Neben dem Museum für Fotokopie haben hier unter anderem das SHINY TOYS Festival und das Label Ana Ott ihr Hauptquartier. Es finden wechselnde Ausstellungen und Workshops statt – außerdem eine Konzertreihe für abseitige Musik und eine kultur- und gesellschaftskritische Veranstaltungsreihe.

Die Idee

Auditive, visuelle und audiovisuelle Kunst wird in Bezug zur Geschichte ihrer eigenen technischen Entwicklung gesetzt, so gerät das Verhältnis von Analogem und Digitalem in eine neuartige Synthese. Die analogen Exponate reaktualisieren sich in der experimentellen Anordnung zwischen physischen Objekten und modernen digitalen Hard- und Softwareeinheiten zu hybriden Medien. Sie werden durch ihre Verschaltung mit digitaler Bild- und Tonsoftware zu neuen Objekten transformiert, an denen am Ende nicht mehr bestimmt werden kann, ob sie der einen oder anderen Welt zuzurechnen sind.

Rotterdam/Porto

Der rotzige, wütende, entweder riff-basierte oder total abstrakte punk-metal-freejazz-Sound von Albatre ist vielleicht das aufrgendeste, was der Rotterdamer Underground derzeit zu bieten hat.
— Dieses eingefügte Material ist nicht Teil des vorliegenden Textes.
(** Peel the outermost step off the right-hand state until the left-hand
    state is reached. *)
Ltac keeps_chain :=
  lazymatch goal with
  | |- keeps_player ?s ?s => apply keeps_refl
  | |- keeps_player _ _ =>
      eapply keeps_trans; [|keeps_step]; keeps_chain
  end.

Lemma keeps_resetControls now s :
  keeps_player s (state_of (resetControls now s)).
Proof.
  unfold resetControls, showControls, hidePauseIndicator, hideCenterToast.
  cbv zeta. keeps_chain.
Qed.

Lemma keeps_reset_ui now s : keeps_player s (state_of (reset_ui now s)).
Proof.
  unfold reset_ui. cbv zeta.
  assert (K1 : keeps_player s (recreateIframe s)) by apply keeps_set_videoFrame.
  eapply keeps_trans; [exact K1|].
  eapply keeps_trans; [apply (keeps_resetControls now)|].
  destruct (resetControls now (recreateIframe s)) as [y|y];
    cbn [and_then state_of]; [|apply keeps_refl].
  unfold setTimeout. cbv beta iota. cbn [state_of]. keeps_chain.
Qed.

(** [closeLightbox] leaves no current player and takes the one it held out
    of the live handles. *)
Lemma closeLightbox_player now s :
  destroy_returns B →
  let s' := state_of (closeLightbox B now s) in
  currentPlayer (ses s') = None
  ∧ live (ext s') = live (ext s) ∖ match currentPlayer (ses s) with
                                   | Some h => {[h]}
                                   | None => ∅
                                   end.
Proof.
  intros Hd. cbv zeta. unfold closeLightbox. cbv zeta.
  set (s0 := with_scroll ScrollLock.unlock (with_classes _ s)).
  assert (K0 : keeps_player s s0) by (subst s0; keeps_chain).
  destruct K0 as [Hs He]. unfold clean_up_player. rewrite Hs, He.
  destruct (currentPlayer (ses s)) as [h|] eqn:Hcur.
  - specialize (Hd (log (ext s)) h).
    destruct (settles B (log (ext s)) h Destroy); [| |done];
      cbn [and_then];
      destruct (keeps_reset_ui now
                  (with_ses (set_currentPlayer None) (with_ext (destroyed h) s0)))
        as [-> ->]; cbn [ses ext with_ses with_ext set_currentPlayer
                           currentPlayer destroyed live]; by rewrite He.
  - cbn [and_then]. destruct (keeps_reset_ui now s0) as [-> ->].
    rewrite Hs, He. split; [done|]. set_solver.
Qed.

(** Whether a call is outstanding after the calls [rs]. *)
Definition opened_after (opened : bool) (rs : list request) : bool :=
  fold_left (λ o r, match r with CloseLightbox _ => false | _ => true end)
            rs opened.

Definition builds_player (r : request) : Prop :=
  match r with CloseLightbox _ => False | _ => True end.

Lemma paired_app opened pre suf :
  paired opened (pre ++ suf) = true →
  paired opened pre = true ∧ paired (opened_after opened pre) suf = true.
Proof.
  revert opened. induction pre as [|r pre IH]; intros opened; simpl; [done|].
  destruct r; simpl; intros H.
  - apply andb_prop in H as [-> H]. simpl. by apply IH.
  - apply andb_prop in H as [-> H]. simpl. by apply IH.
  - by apply IH.
Qed.

(** The invariant of a paired call sequence. *)
Definition settled (opened : bool) (s : lightbox) : Prop :=
  tidy s ∧ (opened = false → currentPlayer (ses s) = None).

Lemma settled_build (opened : bool) (s s' : lightbox) :
  settled opened s → opened = false →
  (currentPlayer (ses s') = currentPlayer (ses s) ∧ live (ext s') = live (ext s))
  ∨ (currentPlayer (ses s') = Some (fresh (ext s))
     ∧ live (ext s') = live (ext s) ∪ {[fresh (ext s)]}) →
  settled true s'.
Proof.
  intros [Ht Hn] Ho Hcase. specialize (Hn Ho). unfold tidy in Ht.
  rewrite Hn in Ht. split; [|done]. unfold tidy.
  destruct Hcase as [[-> ->]|[-> ->]].
  - by rewrite Hn.
  - rewrite Ht. set_solver.
Qed.

Lemma settled_serve (opened : bool) (s : lightbox) (r : request) :
  destroy_returns B → settled opened s → paired opened [r] = true →
  settled (opened_after opened [r]) (serve B s r).
Proof.
  intros Hd Hs Hp. destruct r as [now d|now id a|now]; simpl in *.
  - rewrite andb_true_r in Hp. apply negb_true_iff in Hp.
    eapply settled_build; [done..|apply openLightbox_player].
  - rewrite andb_true_r in Hp. apply negb_true_iff in Hp.
    eapply settled_build; [done..|apply loadVideo_player].
  - destruct (closeLightbox_player now s Hd) as [Hc Hl]. destruct Hs as [Ht _].
    split; [|done]. unfold tidy. rewrite Hc, Hl, Ht.
    destruct (currentPlayer (ses s)); set_solver.
Qed.

Lemma settled_serve_all (rs : list request) (opened : bool) (s : lightbox) :
  destroy_returns B → settled opened s → paired opened rs = true →
  settled (opened_after opened rs) (serve_all B s rs).
Proof.
  intros Hd. revert opened s. induction rs as [|r rs IH]; intros opened s Hs Hp.
  - done.
  - change (r :: rs) with ([r] ++ rs) in Hp.
    apply paired_app in Hp as [Hp1 Hp2].
    apply (IH (opened_after opened [r]) (serve B s r));
      [by apply settled_serve|done].
Qed.

Lemma tidy_size (s : lightbox) : tidy s → (size (live (ext s)) ≤ 1)%nat.
Proof.
  unfold tidy. intros ->. destruct (currentPlayer (ses s)).
  - by rewrite size_singleton.
  - rewrite size_empty. lia.
Qed.

End Lifecycle.

(** C1, as stated, fails: two [openLightbox] calls in a row build a second
    handle while the first is still alive. *)
Lemma double_open_counterexample :
  ¬ (∀ (B : browser) (s : lightbox) (rs : list request),
       tidy s → currentPlayer (ses s) = None →
       (size (live (ext (serve_all B s rs))) ≤ 1)%nat).
Proof.
  intros H.
  specialize (H Samples.desktop Samples.idle
                [OpenLightbox 0 (Some Samples.demo_tile);
                 OpenLightbox 5 (Some Samples.demo_tile)]).
  assert (E : size (live (ext (serve_all Samples.desktop Samples.idle
                [OpenLightbox 0 (Some Samples.demo_tile);
                 OpenLightbox 5 (Some Samples.demo_tile)]))) = 2%nat)
    by (vm_compute; reflexivity).
  rewrite E in H. specialize (H eq_refl eq_refl). lia.
Qed.
(** * chimera-torch: MISI phase reconstruction and permutation-invariant losses

    A shallow embedding of [torchchimera/losses.py],
    [torchchimera/submodels.py] and [torchchimera/datasets.py].

    Conventions of the embedding.
    - Tensor entries are real numbers ([R]): every statement below is about
      exact real arithmetic, rounding and the IEEE special values are not
      modelled.
    - A tensor is a nested list, outermost dimension first; a trailing
      dimension of size two (real part, imaginary part) is a pair.
    - Python exceptions are the [Raise] results of a small error monad.
    - Elementwise operations follow the shorter operand where PyTorch would
      reject or broadcast operands of different shapes; the theorems are
      about operands whose shapes agree, as the shape comments of the
      source require. *)

From Stdlib Require Import Reals Lra Lia List ZArith Permutation Bool.
Import ListNotations.
Open Scope R_scope.

(** ** Python exceptions *)

Module Exn.

Inductive exn : Type :=
| NotImplementedError
| RuntimeError
| ValueError
| ZeroDivisionError.

Inductive result (A : Type) : Type :=
| Ok (a : A)
| Raise (e : exn).
Arguments Ok {A} a.
Arguments Raise {A} e.

Definition bind {A B} (m : result A) (k : A -> result B) : result B :=
  match m with
  | Ok a => k a
  | Raise e => Raise e
  end.

(** Running a generator to its end: the values it yields, or the first
    exception raised while producing one. *)
Fixpoint collect {A} (g : list (result A)) : result (list A) :=
  match g with
  | [] => Ok []
  | x :: g' => bind x (fun a => bind (collect g') (fun l => Ok (a :: l)))
  end.

End Exn.
Export Exn.

Notation "x <- m ;; k" := (bind m (fun x => k))
  (at level 61, m at next level, right associativity).

(** ** Python builtins and itertools *)

Module Py.

(** [sum(iterable)]: left to right, starting from 0. *)
Definition sum (l : list R) : R := fold_left Rplus l 0.

(** [min(iterable)]: the first of the smallest items; an empty iterable is a
    [ValueError]. *)
Fixpoint min_from (m : R) (l : list R) : R :=
  match l with
  | [] => m
  | x :: l' => min_from (if Rlt_dec x m then x else m) l'
  end.

Definition min (l : list R) : result R :=
  match l with
  | [] => Raise ValueError
  | x :: l' => Ok (min_from x l')
  end.

(** [sum(g)] and [min(g)] over a generator expression. *)
Definition sum_gen (g : list (result R)) : result R :=
  bind (collect g) (fun l => Ok (sum l)).

Definition min_gen (g : list (result R)) : result R :=
  bind (collect g) min.

(** [zip(a, b)] stops with the shorter argument. *)
Definition zip {A B} (a : list A) (b : list B) : list (A * B) := combine a b.

(** [range(n)] is empty for [n <= 0]. *)
Definition range (n : Z) : list Z := map Z.of_nat (seq 0 (Z.to_nat n)).

(** [a // b] on non-negative integers. *)
Definition floordiv (a b : nat) : result nat :=
  match b with
  | O => Raise ZeroDivisionError
  | _ => Ok (Nat.div a b)
  end.
Lemma ilog2_spec a :
  (0 < a)%Q → (2 ^ ilog2 a <= a)%Q ∧ (a < 2 ^ (ilog2 a + 1))%Q.
Proof.
  intros Ha. destruct a as [n d]. unfold ilog2. simpl Qnum. simpl Qden.
  assert (Hn : (0 < n)%Z) by (unfold Qlt in Ha; simpl in Ha; lia).
  set (ln := Z.log2 n). set (ld := Z.log2 (Z.pos d)).
  destruct (Z.log2_spec n Hn) as [Hn1 Hn2]. fold ln in Hn1, Hn2.
  destruct (Z.log2_spec (Z.pos d) eq_refl) as [Hd1 Hd2]. fold ld in Hd1, Hd2.
  assert (Hln : (0 <= ln)%Z) by apply Z.log2_nonneg.
  assert (Hld : (0 <= ld)%Z) by apply Z.log2_nonneg.
  assert (Hup : (n # d < 2 ^ (ln - ld + 1))%Q).
  { replace (ln - ld + 1)%Z with ((ln + 1) - ld)%Z by lia.
    rewrite Qpower_minus by done.
    rewrite <- !pow2_Z by lia.
    apply Qlt_shift_div_l; [rewrite pow2_Z by lia; apply two_pos|].
    unfold Qlt, Qmult, inject_Z. simpl. nia. }
  assert (Hdown : (2 ^ (ln - ld - 1) < n # d)%Q).
  { replace (ln - ld - 1)%Z with (ln - (ld + 1))%Z by lia.
    rewrite Qpower_minus by done.
    rewrite <- !pow2_Z by lia.
    apply Qlt_shift_div_r; [rewrite pow2_Z by lia; apply two_pos|].
    unfold Qlt, Qmult, inject_Z. simpl. nia. }
  destruct (Qle_bool (2 ^ (ln - ld)) (n # d)) eqn:Hc.
  - apply Qle_bool_iff in Hc. done.
  - split.
    + by apply Qlt_le_weak.
    + replace (ln - ld - 1 + 1)%Z with (ln - ld)%Z by lia.
      apply Qnot_le_lt. intros H. apply Qle_bool_iff in H. congruence.
Qed.

Lemma pow2_lt_inv i j : (2 ^ i < 2 ^ j)%Q → (i < j)%Z.
Proof. intros H. by apply (Qpower_lt_compat_l_inv 2). Qed.

Lemma pow2_le i j : (i <= j)%Z → (2 ^ i <= 2 ^ j)%Q.
Proof. intros H. by apply Qpower_le_compat_l. Qed.

Lemma pow2_succ k : (2 ^ (k + 1) == 2 * 2 ^ k)%Q.
Proof. rewrite Qpower_plus by done. rewrite Qpower_1_r. ring. Qed.

Lemma b64_near a k :
  (0 < a)%Q → (a < 2 ^ k)%Q → (-1021 <= k <= 1000)%Z →
  ∃ r, b64 a = Some r ∧ (a - 2 ^ (k - 54) <= r <= a + 2 ^ (k - 54))%Q.
Proof.
  intros Ha Hk Hrange.
  destruct (ilog2_spec a Ha) as [Hlo _].
  assert (Hil : (ilog2 a < k)%Z).
  { apply pow2_lt_inv. eapply Qle_lt_trans; [exact Hlo|exact Hk]. }
  unfold b64. destruct a as [n d].
  assert (Hn : (0 < n)%Z) by (unfold Qlt in Ha; simpl in Ha; lia).
  destruct n as [|p|p]; try lia. simpl Qnum. cbv beta iota.
  change (Qabs (Z.pos p # d)) with (Z.pos p # d).
  set (a := Z.pos p # d) in *.
  set (e := Z.max (ilog2 a - 52) (-1074)).
  assert (He : (e <= k - 53)%Z) by (unfold e; lia).
  replace (971 <? e)%Z with false by (symmetry; apply Z.ltb_ge; lia).
  replace (e =? 971)%Z with false by (symmetry; apply Z.eqb_neq; lia).
  simpl orb. cbv iota.
  eexists. split; [reflexivity|].
  rewrite Qred_correct. change (Z.sgn (Z.pos p)) with 1%Z. rewrite Z.mul_1_l.
  pose proof (round_half_even_near (a / 2 ^ e)) as Hm.
  set (m := inject_Z (round_half_even (a / 2 ^ e))) in *.
  pose proof (two_pos e) as HP.
  pose proof (pow2_le e (k - 53) He) as HPk.
  replace (k - 53)%Z with ((k - 54) + 1)%Z in HPk by lia.
  rewrite pow2_succ in HPk.
  set (P := (2 ^ e)%Q) in *. set (B := (2 ^ (k - 54))%Q) in *.
  assert (Hy : (a == a / P * P)%Q) by (field; lra).
  set (y := (a / P)%Q) in *.
  assert (H1 : ((y - (1 # 2)) * P <= m * P)%Q) by (apply Qmult_le_compat_r; lra).
  assert (H2 : (m * P <= (y + (1 # 2)) * P)%Q) by (apply Qmult_le_compat_r; lra).
  lra.
Qed.

Lemma b64_exact a z :
  (a == inject_Z z)%Q → (0 <= z < 2 ^ 53)%Z →
  ∃ r, b64 a = Some r ∧ (r == inject_Z z)%Q.
Proof.
  intros Haz Hz. destruct (decide (z = 0%Z)) as [->|Hnz].
  { exists 0%Q. split; [|done]. unfold b64.
    assert (Qnum a = 0%Z) as ->; [|done].
    unfold Qeq in Haz. simpl in Haz. lia. }
  assert (Ha : (0 < a)%Q).
  { rewrite Haz. unfold Qlt, inject_Z. simpl. lia. }
  destruct (ilog2_spec a Ha) as [Hlo Hhi].
  assert (Hil1 : (ilog2 a < 53)%Z).
  { apply pow2_lt_inv. eapply Qle_lt_trans; [exact Hlo|].
    rewrite Haz, <- pow2_Z by lia. rewrite <- Zlt_Qlt. lia. }
  assert (Hil0 : (0 <= ilog2 a)%Z).
  { assert (0 < ilog2 a + 1)%Z; [|lia]. apply pow2_lt_inv.
    eapply Qle_lt_trans; [|exact Hhi]. rewrite Haz.
    change (2 ^ 0)%Q with (inject_Z 1). rewrite <- Zle_Qle. lia. }
  unfold b64. destruct a as [n d].
  assert (Hn : (0 < n)%Z) by (unfold Qlt in Ha; simpl in Ha; lia).
  destruct n as [|p|p]; try lia. simpl Qnum. cbv beta iota.
  change (Qabs (Z.pos p # d)) with (Z.pos p # d).
  set (a := Z.pos p # d) in *.
  set (e := Z.max (ilog2 a - 52) (-1074)).
  assert (He : (e = ilog2 a - 52)%Z) by (unfold e; lia).
  replace (971 <? e)%Z with false by (symmetry; apply Z.ltb_ge; lia).
  replace (e =? 971)%Z with false by (symmetry; apply Z.eqb_neq; lia).
  simpl orb. cbv iota.
  eexists. split; [reflexivity|].
  rewrite Qred_correct. change (Z.sgn (Z.pos p)) with 1%Z. rewrite Z.mul_1_l.
  assert (Hq : (a / 2 ^ e == inject_Z (z * 2 ^ (- e)))%Q).
  { rewrite inject_Z_mult, pow2_Z by lia. rewrite Qpower_opp, Haz.
    field. pose proof (two_pos e). lra. }
  rewrite (round_half_even_Z _ _ Hq).
  rewrite inject_Z_mult, pow2_Z by lia. rewrite Qpower_opp.
  field. pose proof (two_pos e). lra.
Qed.

Lemma Qfloor_between q n :
  (inject_Z n <= q)%Q → (q < inject_Z n + 1)%Q → Qfloor q = n.
Proof.
  intros Hlo Hhi.
  pose proof (Qfloor_le q) as H1. pose proof (Qlt_floor q) as H2.
  rewrite inject_Z_plus in H2. change (inject_Z 1) with 1%Q in H2.
  assert (Ha : (inject_Z (Qfloor q) < inject_Z n + 1)%Q) by lra.
  assert (Hb : (inject_Z n < inject_Z (Qfloor q) + 1)%Q) by lra.
  change 1%Q with (inject_Z 1) in Ha, Hb.
  rewrite <- inject_Z_plus in Ha, Hb. rewrite <- Zlt_Qlt in Ha, Hb. lia.
Qed.

Lemma Qnum_0 q : (q == 0)%Q → Qnum q = 0%Z.
Proof. unfold Qeq. simpl. lia. Qed.

(** A float that is a whole number of seconds, from 1970 to the year
    9999, is that second. *)
Lemma fromtimestamp_whole t n :
  (t == inject_Z n)%Q → (0 <= n <= 253402300799)%Z →
  fromtimestamp t = Some n.
Proof.
  intros Ht Hn. unfold fromtimestamp.
  assert (Hw : Qtrunc t = n).
  { unfold Qtrunc. replace (Qle_bool 0 t) with true.
    - by rewrite Ht, Qfloor_Z.
    - symmetry. apply Qle_bool_iff. rewrite Ht.
      change 0%Q with (inject_Z 0). rewrite <- Zle_Qle. lia. }
  rewrite Hw. unfold b64 at 1.
  rewrite (Qnum_0 ((t - inject_Z n) * inject_Z 1000000))
    by (rewrite Ht; ring).
  change (round_half_even 0) with 0%Z. simpl.
  replace (Z.leb (-62135596800) n) with true by (symmetry; apply Z.leb_le; lia).
  by replace (Z.leb n 253402300799) with true by (symmetry; apply Z.leb_le; lia).
Qed.
Lemma save_missing_key_columns hash clock df w :
  subset (key_cols (params (loader w))) (columns df) = false ->
  save hash clock df w
  = (Raise (AssertionError "The key columns must be given in the input dataframe."), w).
Proof. intros Hsub. unfold save. rewrite Hsub. reflexivity. Qed.

Lemma write_branch_raises hash p clock in_cols result w e :
  write_operation (cls (loader w)) (to_be_written result) = Raise e ->
  write_branch hash p clock in_cols result w
  = (Raise e, write_called (to_be_written result) w).
Proof.
  intros H. unfold write_branch, call_write, bind, log. simpl. rewrite H. reflexivity.
Qed.

Lemma write_branch_returns hash p clock in_cols result w returned :
  write_operation (cls (loader w)) (to_be_written result) = Ok returned ->
  write_branch hash p clock in_cols result w
  = if_truthy returned (fun written =>
      record_write (count written) ;;;
      df_written_cache_update <-
        lift (prepare_written_cache_update hash p (written_at clock) written in_cols) ;;
      load_cache df_written_cache_update) (write_called (to_be_written result) w).
Proof.
  intros H. unfold write_branch, call_write, bind at 1 2, log. simpl.
  rewrite H. reflexivity.
Qed.
(** ** X15, X16: leaving the home page *)

(** X15: the search of the home page pushes a new history entry whose
    URL is exactly the one the job-search page writes for the same keyword
    and province (empty ones left out), and keeps the entry it left. *)
Theorem X15_home_search_url (h : HomePage.State) (s : State) :
  keyword s = HomePage.searchKeyword h ->
  selectedProvince s = HomePage.selectedLocation h ->
  Router.location (HomePage.router (HomePage.handleSearch h)) = searchUrl s /\
  Router.earlier (HomePage.router (HomePage.handleSearch h)) =
    Router.location (HomePage.router h) :: Router.earlier (HomePage.router h) /\
  Router.shallow (HomePage.router (HomePage.handleSearch h)) = false.
Proof.
  intros Hk Hp. unfold HomePage.handleSearch, HomePage.searchParamsOf, searchUrl,
    searchParamsOf. rewrite Hk, Hp. now repeat split.
Qed.

Lemma X15_home_search_url_witness :
  let h := HomePage.mk "backend developer" "" (Router.mk "/" [] false) in
  Router.location (HomePage.router (HomePage.handleSearch h)) =
    "/lowongan-kerja/?search=backend+developer" /\
  Router.earlier (HomePage.router (HomePage.handleSearch h)) = ["/"].
Proof.
  cbv zeta.
  destruct (X15_home_search_url
              (HomePage.mk "backend developer" "" (Router.mk "/" [] false))
              (setKeyword "backend developer" (state (mount plainProps someRouter)))
              eq_refl eq_refl) as (H1 & H2 & _).
  split; [exact H1 | exact H2].
Defined.

Lemma component_char_safe (c : ascii) :
  allChars URI.componentSafe (URI.encodeBytes (URLSearchParams.utf8 c)) = true.
Proof.
  destruct c as [b0 b1 b2 b3 b4 b5 b6 b7].
  destruct b0, b1, b2, b3, b4, b5, b6, b7; vm_compute; reflexivity.
Qed.

Lemma componentSafe_not_delimiter (c : ascii) :
  URI.componentSafe c = true -> negb (delimiter c || (c =? "+")%char) = true.
Proof.
  destruct c as [b0 b1 b2 b3 b4 b5 b6 b7].
  destruct b0, b1, b2, b3, b4, b5, b6, b7; vm_compute; congruence.
Qed.

(** X16: a click on a category of the home page pushes
    [/lowongan-kerja/?category=] followed by the category encoded with
    [encodeURIComponent]; the encoded category contains no [&], [=], [#],
    [?], [/], [+] and no space, so the URL carries this one parameter
    whatever the category name is. *)
Theorem X16_home_category_url (category : string) (h : HomePage.State) :
  Router.location (HomePage.router (HomePage.handleCategoryClick category h)) =
    "/lowongan-kerja/?category=" ++ URI.encodeURIComponent category /\
  allChars (fun c => negb (delimiter c || (c =? "+")%char))
    (URI.encodeURIComponent category) = true /\
  Router.earlier (HomePage.router (HomePage.handleCategoryClick category h)) =
    Router.location (HomePage.router h) :: Router.earlier (HomePage.router h).
Proof.
  split; [reflexivity|]. split; [|reflexivity].
  apply (allChars_weaken URI.componentSafe); [exact componentSafe_not_delimiter|].
  induction category as [|c s IH]; simpl; [reflexivity|].
  now rewrite allChars_app, component_char_safe, IH.
Qed.

(** ** X17, X18: from the server-side props to the mounted page *)

(** X17: when the server-side fetch fails (either call rejects), the page
    is mounted with no jobs, no filter data and empty filters, whatever
    the query said; mounting fetches nothing, and afterwards no change of
    the filters ever fetches: only the search button and the scroll
    trigger still call the service. *)
Theorem X17_server_failure
  (getJobs : JobsRoute.ServerFilters -> Z -> Z -> option JobsResponse.t)
  (getFiltersData : option (option FilterData))
  (query : JobsRoute.Query) (r : Router.t) :
  getJobs (JobsRoute.serverFilters query) 1%Z 24%Z = None \/ getFiltersData = None ->
  let props := JobsRoute.getServerSideProps getJobs getFiltersData query in
  pending (mount props r) = [] /\
  jobs (state (mount props r)) = [] /\
  currentFilters (state (mount props r)) =
    FiltersRef.mk "" "" noSidebarFilters "newest" /\
  forall (w : World) (a : Action),
    steps (mount props r) w -> starterOf a = ViaEffect ->
    pending (perform a w) = pending w.
Proof.
  intros Hfail. cbv zeta.
  assert (E : JobsRoute.getServerSideProps getJobs getFiltersData query =
              mkProps [] None (mkSearchParams None None None) 0).
  { unfold JobsRoute.getServerSideProps.
    destruct Hfail as [-> | ->]; [reflexivity|].
    now destruct (getJobs _ _ _). }
  rewrite E. repeat split.
  intros w a Hsteps Ha. rewrite perform_decompose, Ha. simpl. unfold filtersEffect.
  destruct (handlerOf_frame a (state w)) as (_ & _ & -> & _).
  rewrite (steps_filterData _ _ _ Hsteps). simpl. now rewrite andb_false_r.
Qed.

Lemma X17_server_failure_witness :
  let query := JobsRoute.mkQuery (Some "kasir") None None in
  let props := JobsRoute.getServerSideProps (fun _ _ _ => None) (Some (Some someFilterData))
                 query in
  keyword (state (mount props someRouter)) = "" /\
  pending (mount props someRouter) = [] /\
  pending (perform (TypeKeyword "kasir") (mount props someRouter)) = [].
Proof.
  cbv zeta. split; [reflexivity|].
  destruct (X17_server_failure (fun _ _ _ => None) (Some (Some someFilterData))
              (JobsRoute.mkQuery (Some "kasir") None None) someRouter
              (or_introl eq_refl)) as (H1 & _ & _ & H4).
  split; [exact H1|].
  rewrite (H4 _ (TypeKeyword "kasir") (steps_refl _) eq_refl). exact H1.
Defined.
(** * vkVideoDownloader: a shallow embedding of [vkdownloader.py]

    The script fetches pages, scrapes the video URLs and the title out of
    one script element, asks for a resolution when several are offered and
    downloads the files through a [multiprocessing.Pool].

    Python values are modelled as follows.
    - [str] is a list of Unicode code points ([N]); [bytes] a list of bytes.
    - [int] is [Z].
    - The dictionary [videos] is a [gmap Z str].
    - An exception is a value of [exn]; a call that may raise returns a
      [result].
    - Standard input is the list of the lines still to be read, standard
      output the list of messages printed so far, the file system a
      [gmap] from file names to contents. *)

From Stdlib Require Import ZArith NArith Lia String Ascii.
From stdpp Require Import gmap list sorting.

Local Open Scope N_scope.

(** ** Strings *)

Abbreviation str := (list N).
Abbreviation bytes := (list Byte.byte).

(** An ASCII literal as a Python string. *)
Definition u (s : string) : str :=
  List.map N_of_ascii (list_ascii_of_string s).

Definition dquote : N := 34.
Definition hyphen : N := 45.
Definition slash : N := 47.
Definition backslash : N := 92.
Definition underscore : N := 95.

(** [s] between two double quotes. *)
Definition quoted (s : string) : str := dquote :: u s ++ [dquote].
Aus Porto kommen Paisiel. Die Sounds des Sax/Percussion-Duos basieren auf schwerelosen Melodien, zirkulierenden Patterns, Drones und existenziellen Rhythmen und verwandeln sich in eine kinetische Trance.

Ausserdem erscheint zu diesem Anlass die Zeitung "Hungerspiele - Berichte aus dem DIY-Underground", mit Beiträgen von Holger Adam, Nils Quak, Elias Lichtblick und vielen anderen.

Einlass 20 Uhr, Beginn etwas später.
5 Euro Eintritt, ALG II-Betroffene zahlen nichts.